▶ [What needs to be done]:
When you reach the line containing "else Store.cache s" in the records below, start copying exactly, and stop once you have copied the line containing "DynamicArray._arr d' = delete (Z.to_nat i) (DynamicArray.live d)".

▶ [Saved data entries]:
(** X12.  The four shape kinds share one edit list and differ in title and
    prompt only: a [unionType] edit per mismatched key, a [makeOptional] edit
    per key of [reversed.missing] and an [insertOptionalProperty] edit per
    missing key, in one choice, none when there is no edit.  The suggestion
    of [didYouMeanThisChildProperty] is made besides, and a node is saved in
    the cache exactly when some key is missing. *)
Theorem shape_kinds_share_edits whenContext s problem problems layer rest sourceMap :
  let context := WhenContext.context whenContext in
  let targetName := WhenContext.targetName whenContext in
  Context.captured context = false →
  WhenContext.problems whenContext = problem :: problems →
  WhenContext.stack whenContext = layer :: rest →
  NodeInfo.isPlaceholder (Layer.sourceInfo layer) = false →
  Context.sourceMap context = Some sourceMap →
  (Problem.missing problem ≠ [] → is_Some (targetDeclarations s problem)) →
  ∀ title prompt,
    match Context.errorType context with
    | ErrorType.propMismatch =>
        Some ("Fix mismatched property types?", "Union property types")
    | ErrorType.targetPropMissing =>
        Some ("Fix missing properties?", "Add properties as optional to " +:+ targetName)
    | ErrorType.bothMissing =>
        Some ("Fix missing properties??",
              "Add or convert properties in " +:+ targetName +:+ " to optional ")
    | ErrorType.both =>
        Some ("Fix missing and mismatched properties?",
              "Union property types and add properties as optional")
    | _ => None
    end = Some (title, prompt) →
    whenMismatchedOrMissingTypes whenContext s
    = Normal tt
        {| Store.choices :=
             (Store.choices s ++
              choiceFor title prompt
                (unionTypePerKey context sourceMap (Problem.mismatch problem) ++
                 makeOptionalPerKey context (reversedMissing problem) ++
                 insertOptionalPropertyPerKey (Layer.targetInfo layer)
                   (targetDeclaredId s problem) sourceMap (Problem.missing problem)))%list;
           Store.suggestions :=
             (Store.suggestions s ++ childSuggestion context (WhenContext.stack whenContext))%list;
           Store.cache :=
             if bool_decide (Problem.missing problem ≠ [])
             then (saveNode (Store.cache s)
                     (head (default [] (targetDeclarations s problem)))).2
             else Store.cache s |}.
Proof.
  intros context targetName Hcaptured Hproblems Hstack Hplaceholder HsourceMap Hdecl
    title prompt Hkind.
  assert (Hsome : WhenContext.problems whenContext ≠ []) by (by rewrite Hproblems).
  subst context targetName.
  rewrite <- (addShapeChoice_run prompt title whenContext s problem problems layer rest sourceMap)
    by done.
  pass_guard Hcaptured Hsome Hstack. rewrite Hplaceholder.
  destruct (Context.errorType (WhenContext.context whenContext)); try discriminate;
    injection Hkind as <- <-;
    repeat (rewrite decide_False by discriminate);
    by rewrite decide_True by done.
Qed.
(** X6: [remove_at] at an index in [0, length) takes out the element at
    that index and keeps the others in their order.  [DynamicArray.remove_at]
    returns the element and leaves a store of exactly the remaining
    [length - 1] elements, with the capacity equal to the new length;
    [MerabsDinamicArr.remove_at] returns [None], keeps the capacity and the
    size of the store, and puts [None] in the slot that is freed. *)
Theorem remove_at_takes_out {T} `{EqDecision T}
    (d : DynamicArray.t T) (i : Z) (m : MerabsDinamicArr.t T) (j : Z) :
  DynamicArray.Inv d → 0 ≤ i < DynamicArray._len d →
  MerabsDinamicArr.Live m → 0 ≤ j < MerabsDinamicArr.len m →
  (∃ x d', DynamicArray.live d !! Z.to_nat i = Some x
     ∧ DynamicArray.remove_at i d = Return x d'
     ∧ DynamicArray._arr d' = delete (Z.to_nat i) (DynamicArray.live d)
     ∧ DynamicArray.live d' = delete (Z.to_nat i) (DynamicArray.live d)
     ∧ DynamicArray._len d' = DynamicArray._len d - 1
     ∧ DynamicArray._capacity d' = DynamicArray._len d - 1)
  ∧ (∃ m', MerabsDinamicArr.remove_at j m = Return None m'
     ∧ MerabsDinamicArr.live m' = delete (Z.to_nat j) (MerabsDinamicArr.live m)
     ∧ MerabsDinamicArr.len m' = MerabsDinamicArr.len m - 1
     ∧ MerabsDinamicArr.capacity m' = MerabsDinamicArr.capacity m
     ∧ length (MerabsDinamicArr.arr m') = length (MerabsDinamicArr.arr m)
     ∧ MerabsDinamicArr.arr m' !! Z.to_nat (MerabsDinamicArr.len m - 1) = Some None).
Proof.
  intros Hd Hi Hm Hj. split.
  - destruct (DynamicArrayFacts.remove_at_spec d i Hd Hi) as (x & Hx & Hrm).
    exists x, (DynamicArray.after_remove_at i d).
    split_and!; [done|done|done| |done|done].
    by apply DynamicArrayFacts.live_after_remove_at.
  - exists (MerabsDinamicArr.after_remove_at j m).
    pose proof (MerabsFacts.m_length_live m Hm) as Hll.
    split_and!; [by apply MerabsFacts.m_remove_at_spec| |done|done| |].
    + by apply MerabsFacts.m_live_after_remove_at.
    + by apply MerabsFacts.m_length_after_remove_at.
    + cbn. destruct Hm as [Hn0 Hn].
      assert (length (delete (Z.to_nat j) (MerabsDinamicArr.live m))
              = Z.to_nat (MerabsDinamicArr.len m - 1)) as Hdl
        by (rewrite length_delete by (apply lookup_lt_is_Some_2; lia); lia).
      rewrite lookup_app_r by lia. by rewrite Hdl, Nat.sub_diag.
Qed.

Lemma remove_at_takes_out_witness :
  (∃ d', DynamicArray.remove_at 0 (DynamicArray.mk (T:=Z) 4 3 [Some 1; Some 2; Some 3; None])
         = Return (Some 1) d' ∧ DynamicArray._arr d' = [Some 2; Some 3])
  ∧ (∃ m', MerabsDinamicArr.remove_at 0
             (MerabsDinamicArr.mk (T:=Z) 4 3 [Some 1; Some 2; Some 3; None])
           = Return None m' ∧ MerabsDinamicArr.live m' = [Some 2; Some 3]).
Proof.
  assert (DynamicArray.Inv (DynamicArray.mk (T:=Z) 4 3 [Some 1; Some 2; Some 3; None])) as Hd
    by (repeat split; cbn; lia).
  assert (MerabsDinamicArr.Live
            (MerabsDinamicArr.mk (T:=Z) 4 3 [Some 1; Some 2; Some 3; None])) as Hm
    by (repeat split; cbn; lia).
  destruct (remove_at_takes_out _ 0 _ 0 Hd ltac:(cbn; lia) Hm ltac:(cbn; lia))
    as [(x & d' & Hx & Hrm & Harr & _) (m' & Hrm' & Hlive & _)].
  cbn in Hx. injection Hx as <-. split.
  - exists d'. split; [exact Hrm|exact Harr].
  - exists m'. split; [exact Hrm'|exact Hlive].
Defined.

(** X7: in every state of a [MerabsDinamicArr], whatever calls led to it
    and whatever capacity it was built with, every slot past the length holds
    [None]: no call leaves an element behind the live ones. *)
Theorem merabs_slots_past_length_empty {T} `{EqDecision T}
    (m : MerabsDinamicArr.t T) (k : nat) :
  MerabsDinamicArr.reachable m →
  (Z.to_nat (MerabsDinamicArr.len m) ≤ k < length (MerabsDinamicArr.arr m))%nat →
  MerabsDinamicArr.arr m !! k = Some None.
Proof. intros Hm Hk. by apply MerabsMore.m_reachable_slack_empty. Qed.

Lemma merabs_slots_past_length_empty_witness :
  let m := MerabsDinamicArr.exec (MerabsDinamicArr.CRemoveAt 0)
             (MerabsDinamicArr.exec (MerabsDinamicArr.CAdd (Some 2))
                (MerabsDinamicArr.exec (MerabsDinamicArr.CAdd (Some 1))
                   (MerabsDinamicArr.mk (T:=Z) 2 0 [None; None]))) in
  MerabsDinamicArr.len m = 1 ∧ MerabsDinamicArr.arr m !! 1%nat = Some None.
Proof.
  cbn zeta. split; [by vm_compute|].
  apply merabs_slots_past_length_empty.
  - exists 2, (MerabsDinamicArr.mk 2 0 [None; None]). split; [done|].
    do 3 apply MerabsDinamicArr.reach_call. apply MerabsDinamicArr.reach_refl.
  - vm_compute. split; [apply le_n|apply le_n].
Defined.

(** X8: the backing list has exactly [capacity] slots in every state of a
    [DynamicArray], and in every state of a [MerabsDinamicArr] built with a
    capacity that is not negative. *)
Theorem store_has_capacity_slots {T} `{EqDecision T}
    (d : DynamicArray.t T) (c : Z) (m0 m : MerabsDinamicArr.t T) :
  DynamicArray.reachable d →
  0 ≤ c → MerabsDinamicArr.__init__ c = inr m0 →
  MerabsDinamicArr.reachable_from m0 m →
  Z.of_nat (length (DynamicArray._arr d)) = DynamicArray._capacity d
  ∧ Z.of_nat (length (MerabsDinamicArr.arr m)) = MerabsDinamicArr.capacity m.
Proof.
  intros [Hd _]%DynamicArrayFacts.reachable_Inv Hc Hinit Hreach. split; [done|].
  destruct (MerabsFacts.m_reachable_from_Inv m0 m) as [[Hcap _] _];
    [by apply (MerabsFacts.Inv_m_init c)|done|done].
Qed.

Lemma store_has_capacity_slots_witness :
  Z.of_nat (length (DynamicArray._arr
    (DynamicArray.exec (DynamicArray.CAdd (Some 1)) (DynamicArray.mk (T:=Z) 0 0 []))))
  = DynamicArray._capacity
      (DynamicArray.exec (DynamicArray.CAdd (Some 1)) (DynamicArray.mk (T:=Z) 0 0 [])).
Proof.
  refine (proj1 (store_has_capacity_slots _ 1 (MerabsDinamicArr.mk 1 0 [None])
                   (MerabsDinamicArr.mk 1 0 [None]) _ _ _ _)).
  - apply DynamicArray.reach_call. by apply (DynamicArray.reach_init 0).
  - lia.
  - done.
  - apply MerabsDinamicArr.reach_refl.
Defined.

(** X9: after [add(x)] the value is found: [contains(x)] is true, and
    [index_of(x)] is the index it already had when it was among the live
    elements, and the old length otherwise; every value that was contained
    still is. *)
Theorem add_then_contains {T} `{EqDecision T}
    (d : DynamicArray.t T) (m : MerabsDinamicArr.t T) (x : obj T) :
  DynamicArray.Inv d → MerabsDinamicArr.Inv m → 1 ≤ MerabsDinamicArr.capacity m →
  (∃ d', DynamicArray.add x d = Return tt d'
     ∧ DynamicArray.contains x d' = Return true d'
     ∧ DynamicArray.index_of x d'
       = Return (if decide (x ∈ DynamicArray.live d)
                 then first_index x (DynamicArray.live d)
                 else DynamicArray._len d) d'
     ∧ ∀ o, DynamicArray.contains o d = Return true d →
            DynamicArray.contains o d' = Return true d')
  ∧ (∃ m', MerabsDinamicArr.add x m = Return tt m'
     ∧ MerabsDinamicArr.contains x m' = Return true m'
     ∧ MerabsDinamicArr.index_of x m'
       = Return (if decide (x ∈ MerabsDinamicArr.live m)
                 then first_index x (MerabsDinamicArr.live m)
                 else MerabsDinamicArr.len m) m'
     ∧ ∀ o, MerabsDinamicArr.contains o m = Return true m →
            MerabsDinamicArr.contains o m' = Return true m').
Proof.
  intros Hd Hm Hc1.
  assert (∀ l : list (obj T), first_index x (l ++ [x])
            = if decide (x ∈ l) then first_index x l else Z.of_nat (length l)) as Hidx.
  { intros l. case_decide; [by apply first_index_app_l|by apply first_index_snoc_new]. }
  assert (∀ (l : list (obj T)) o, bool_decide (first_index o l ≠ -1) = true →
            bool_decide (first_index o (l ++ [x]) ≠ -1) = true) as Hkeep.
  { intros l o Hb%bool_decide_eq_true_1. apply bool_decide_eq_true_2.
    apply first_index_found_iff, elem_of_app. left. by apply first_index_found_iff. }
  split.
  - pose proof (DynamicArrayFacts.Inv_after_add d x Hd) as Hd'.
    pose proof (DynamicArrayFacts.live_after_add d x Hd) as Hlive.
    pose proof (DynamicArrayFacts.length_live d Hd) as Hll. destruct Hd as [Hc Hn].
    exists (DynamicArray.after_add x d).
    split_and!; [by apply DynamicArrayFacts.add_spec| | |].
    + rewrite DynamicArrayFacts.contains_spec, Hlive by done. f_equal.
      apply bool_decide_eq_true_2, first_index_found_iff, elem_of_app.
      right. apply list_elem_of_singleton. done.
    + rewrite DynamicArrayFacts.index_of_spec, Hlive, Hidx by done. f_equal.
      case_decide; [done|lia].
    + intros o. rewrite !DynamicArrayFacts.contains_spec, Hlive by (done || by split).
      intros [= Hb]. by rewrite (Hkeep _ _ Hb).
  - pose proof (MerabsFacts.Inv_m_after_add m x Hm Hc1) as Hm'.
    pose proof (MerabsFacts.m_live_after_add m x Hm Hc1) as Hlive.
    pose proof (MerabsFacts.m_length_live m (MerabsFacts.Inv_Live m Hm)) as Hll.
    pose proof (MerabsFacts.Inv_Live _ Hm') as HL'.
    pose proof (MerabsFacts.Inv_Live _ Hm) as HL. destruct HL as [Hn0 Hn].
    exists (MerabsDinamicArr.after_add x m).
    split_and!; [by apply MerabsFacts.m_add_spec| | |].
    + rewrite MerabsFacts.m_contains_spec, Hlive by done. f_equal.
      apply bool_decide_eq_true_2, first_index_found_iff, elem_of_app.
      right. apply list_elem_of_singleton. done.
    + rewrite MerabsFacts.m_index_of_spec, Hlive, Hidx by done. f_equal.
      case_decide; [done|lia].
    + intros o. rewrite !MerabsFacts.m_contains_spec, Hlive by (done || by split).
      intros [= Hb]. by rewrite (Hkeep _ _ Hb).
Qed.

Lemma add_then_contains_witness :
  (∃ d', DynamicArray.add (Some 7) (DynamicArray.mk (T:=Z) 1 0 [None]) = Return tt d'
         ∧ DynamicArray.contains (Some 7) d' = Return true d')
  ∧ (∃ m', MerabsDinamicArr.add (Some 7) (MerabsDinamicArr.mk (T:=Z) 1 0 [None])
           = Return tt m'
           ∧ MerabsDinamicArr.contains (Some 7) m' = Return true m').
Proof.
  assert (DynamicArray.Inv (DynamicArray.mk (T:=Z) 1 0 [None])) as Hd
    by (repeat split; cbn; lia).
  assert (MerabsDinamicArr.Inv (MerabsDinamicArr.mk (T:=Z) 1 0 [None])) as Hm
    by (repeat split; cbn; lia).
  destruct (add_then_contains _ _ (Some 7) Hd Hm)
    as [(d' & Hadd & Hc & _) (m' & Hadd' & Hc' & _)]; [cbn; lia|].
  split; [by exists d'|by exists m'].
Defined.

▶ [Solved problem]:
             else Store.cache s |}.
Proof.
  intros context targetName Hcaptured Hproblems Hstack Hplaceholder HsourceMap Hdecl
    title prompt Hkind.
  assert (Hsome : WhenContext.problems whenContext ≠ []) by (by rewrite Hproblems).
  subst context targetName.
  rewrite <- (addShapeChoice_run prompt title whenContext s problem problems layer rest sourceMap)
    by done.
  pass_guard Hcaptured Hsome Hstack. rewrite Hplaceholder.
  destruct (Context.errorType (WhenContext.context whenContext)); try discriminate;
    injection Hkind as <- <-;
    repeat (rewrite decide_False by discriminate);
    by rewrite decide_True by done.
Qed.
(** X6: [remove_at] at an index in [0, length) takes out the element at
    that index and keeps the others in their order.  [DynamicArray.remove_at]
    returns the element and leaves a store of exactly the remaining
    [length - 1] elements, with the capacity equal to the new length;
    [MerabsDinamicArr.remove_at] returns [None], keeps the capacity and the
    size of the store, and puts [None] in the slot that is freed. *)
Theorem remove_at_takes_out {T} `{EqDecision T}
    (d : DynamicArray.t T) (i : Z) (m : MerabsDinamicArr.t T) (j : Z) :
  DynamicArray.Inv d → 0 ≤ i < DynamicArray._len d →
  MerabsDinamicArr.Live m → 0 ≤ j < MerabsDinamicArr.len m →
  (∃ x d', DynamicArray.live d !! Z.to_nat i = Some x
     ∧ DynamicArray.remove_at i d = Return x d'
     ∧ DynamicArray._arr d' = delete (Z.to_nat i) (DynamicArray.live d)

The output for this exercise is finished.